Kumar’s goal is to use what he learns about these C. diff-killing microbes to create probiotic pills that people can take instead of having a fecal transplant. By including only the most effective organisms—instead of recreating the entire fecal sample in a pill—Kumar says the risks of side effects will be lower, and patients should have a better experience. Furthermore, he favors the probiotic approach over simply siphoning off the antimicrobial chemicals to be used as drugs for treatment. He explains that, although many commercially available probiotics do not tend to remain in adults’ intestines for long, the beneficial bacteria in his study originate in a healthy adult and could be different; they could colonize the new patient’s intestine permanently, leading to long-term protection.
Although EDGE is already streamlining research for scientists worldwide, one place where EDGE has the potential to make an enormous change is in the public-health sector. Antibiotics are often prescribed unnecessarily because doctors don’t have an easy and affordable way to determine exactly which bacterium or virus is making a patient sick. This misuse of antibiotics is leading to a rise in antibiotic and antimicrobial resistance.
EDGE provides tools that could help with this issue. As more medical clinics choose to purchase sequencing technology—which is already beginning and is likely to be widespread in the next few years—EDGE would make it possible for doctors and technicians to identify what pathogen is causing an illness.
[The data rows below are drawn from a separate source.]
(** * Quiz-chain solver: a shallow embedding of [aap/utils.py] and
      [aap/worker.py]

    The development follows the two source files.  Python values are
    embedded as follows.

    - Text ([str]) is a [string]; its characters are the code points below
      256, which is where the patterns of the source (ASCII literals, white
      space, ASCII case folding) live.  [bytes] are strings of octets.
    - JSON values, and the Python values built from them, are the type
      [json]; [None] is [JNull], and a [dict] is a [gmap string json].
    - Numbers are the rationals they denote ([Q], kept in lowest terms);
      binary64 rounding of sums and overflow to infinity are outside the
      model.
    - The libraries the source calls (json, base64, pandas, urllib) are the
      fields of the class [PyLib]; the network and the browser are the
      fields of the class [Env], which answer as a function of the event
      history, so every run of the program in which the browser and the
      HTTP client start is a run of the model for some [Env].  The start
      itself, which may fail, is the class [Launcher]. *)

From Stdlib Require Import ZArith QArith Ascii String Lia.
From stdpp Require Import gmap strings list fin_maps pretty.

Set Warnings "-register-all".
Set Warnings "-automation".

Open Scope string_scope.

(** ** Python values *)

Inductive json : Type :=
  | JNull
  | JBool (b : bool)
  | JNum (q : Q)
  | JStr (s : string)
  | JArr (l : list json)
  | JObj (m : gmap string json).

Abbreviation dict := (gmap string json).
(** The loop tells the callback of each file it comes to, and of no other;
    it stops short only with the stop flag up. *)
Lemma process_loop_progress E cfg files : forall i n t w,
  progress_callback (engine w) = true ->
  match CompressorEngine.process_loop E i n files cfg t w with
  | (Ret t', w') =>
      exists k, (k <= length files)%nat
        /\ progress_seen w' = (progress_seen w ++ take k (progress_calls i n files))%list
        /\ (k = length files \/ should_stop (engine w') = true)
  | _ => True
  end.
Proof.
  induction files as [| f rest IH]; intros i n t w Hcb.
  - cbn. exists 0%nat. split; [lia |]. split; [| left; reflexivity].
    cbn. rewrite app_nil_r. reflexivity.
  - cbn [CompressorEngine.process_loop].
    destruct (run_total _ next_slot_total w) as (s & w0 & Hns).
    pose proof (run_preserved _ _ _ _ _ next_slot_seen Hns) as H0.
    injection H0 as Hs0 Hc0 _.
    rewrite (bind_ret_eq _ _ _ _ _ Hns).
    destruct (run_total _ (total_for_each (before_check s) _ deliver_total) w0)
      as ([] & w1 & Hd).
    pose proof (run_preserved _ _ _ _ _ (deliver_all_seen (before_check s)) Hd) as H1.
    injection H1 as Hs1 Hc1.
    rewrite (bind_ret_eq _ _ _ _ _ Hd), bind_gets.
    destruct (should_stop (engine w1)) eqn:Hstop.
    + unfold CompressorEngine.log_operation. rewrite bind_log. cbn [ret].
      exists 0%nat. split; [lia |]. split; [| right; exact Hstop].
      cbn [take]. rewrite app_nil_r.
      change (progress_seen w1 = progress_seen w). congruence.
    + destruct (CompressorEngine.wait_pause_event s w1) as [[[] | e |] w2] eqn:Hw.
      2: { rewrite (bind_raise_eq _ _ _ _ _ Hw). exact I. }
      2: { rewrite (bind_hang_eq _ _ _ _ Hw). exact I. }
      pose proof (run_preserved _ _ _ _ _ (wait_pause_event_seen s) Hw) as H2.
      injection H2 as Hs2 Hc2.
      rewrite (bind_ret_eq _ _ _ _ _ Hw).
      unfold CompressorEngine.call_progress_callback at 1.
      assert (Hcb2 : progress_callback (engine w2) = true) by congruence.
      rewrite bind_assoc, bind_gets, Hcb2. cbn [when]. rewrite bind_modify.
      set (w3 := set_ui _ w2).
      assert (Hs3 : progress_seen w3
                    = (progress_seen w ++ [((i + 1)%nat, n, FileInfo.name f)])%list).
      { transitivity (progress_seen w2 ++ [((i + 1)%nat, n, FileInfo.name f)])%list;
          [| congruence].
        unfold w3, progress_seen. cbn [ui set_ui]. unfold py_append.
        rewrite omap_app. reflexivity. }
      destruct (run_total _ (process_one_total E f cfg t) w3) as (t1 & w4 & Hone).
      pose proof (run_preserved _ _ _ _ _ (process_one_seen E f cfg t) Hone) as H4.
      injection H4 as Hs4 Hc4.
      rewrite (bind_ret_eq _ _ _ _ _ Hone).
      assert (Hcb4 : progress_callback (engine w4) = true).
      { rewrite Hc4. exact Hcb2. }
      specialize (IH (S i) n t1 w4 Hcb4).
      destruct (CompressorEngine.process_loop E (S i) n rest cfg t1 w4)
        as [[t' | e |] w']; auto.
      destruct IH as (k & Hk & Hseen & Hend).
      exists (S k). split; [cbn; lia |]. split.
      * rewrite Hseen, Hs4, Hs3. cbn [progress_calls take].
        rewrite <- app_assoc. reflexivity.
      * destruct Hend as [-> | Hend]; [left; reflexivity | right; exact Hend].
Qed.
Furthermore, EDGE can also help determine if the culprit is resistant to certain drugs, and if so, which alternative drugs will be most effective.
Thirty years ago, the Human Genome Project prompted a revolution in sequencing technology that enabled the widespread proliferation of genomic data. It is through this flood of data that scientists have begun to fully appreciate the value of microbiomes and the symbiotic relationships humans have with microorganisms. Although the complexity of this new world view leaves scientists with more questions than answers, enlightenment is on the horizon. While some use genomics to understand what is making people sick, others are studying the microbiome to learn what symbiotic relationships make us healthy. And bioinformatics is key to making it all make sense.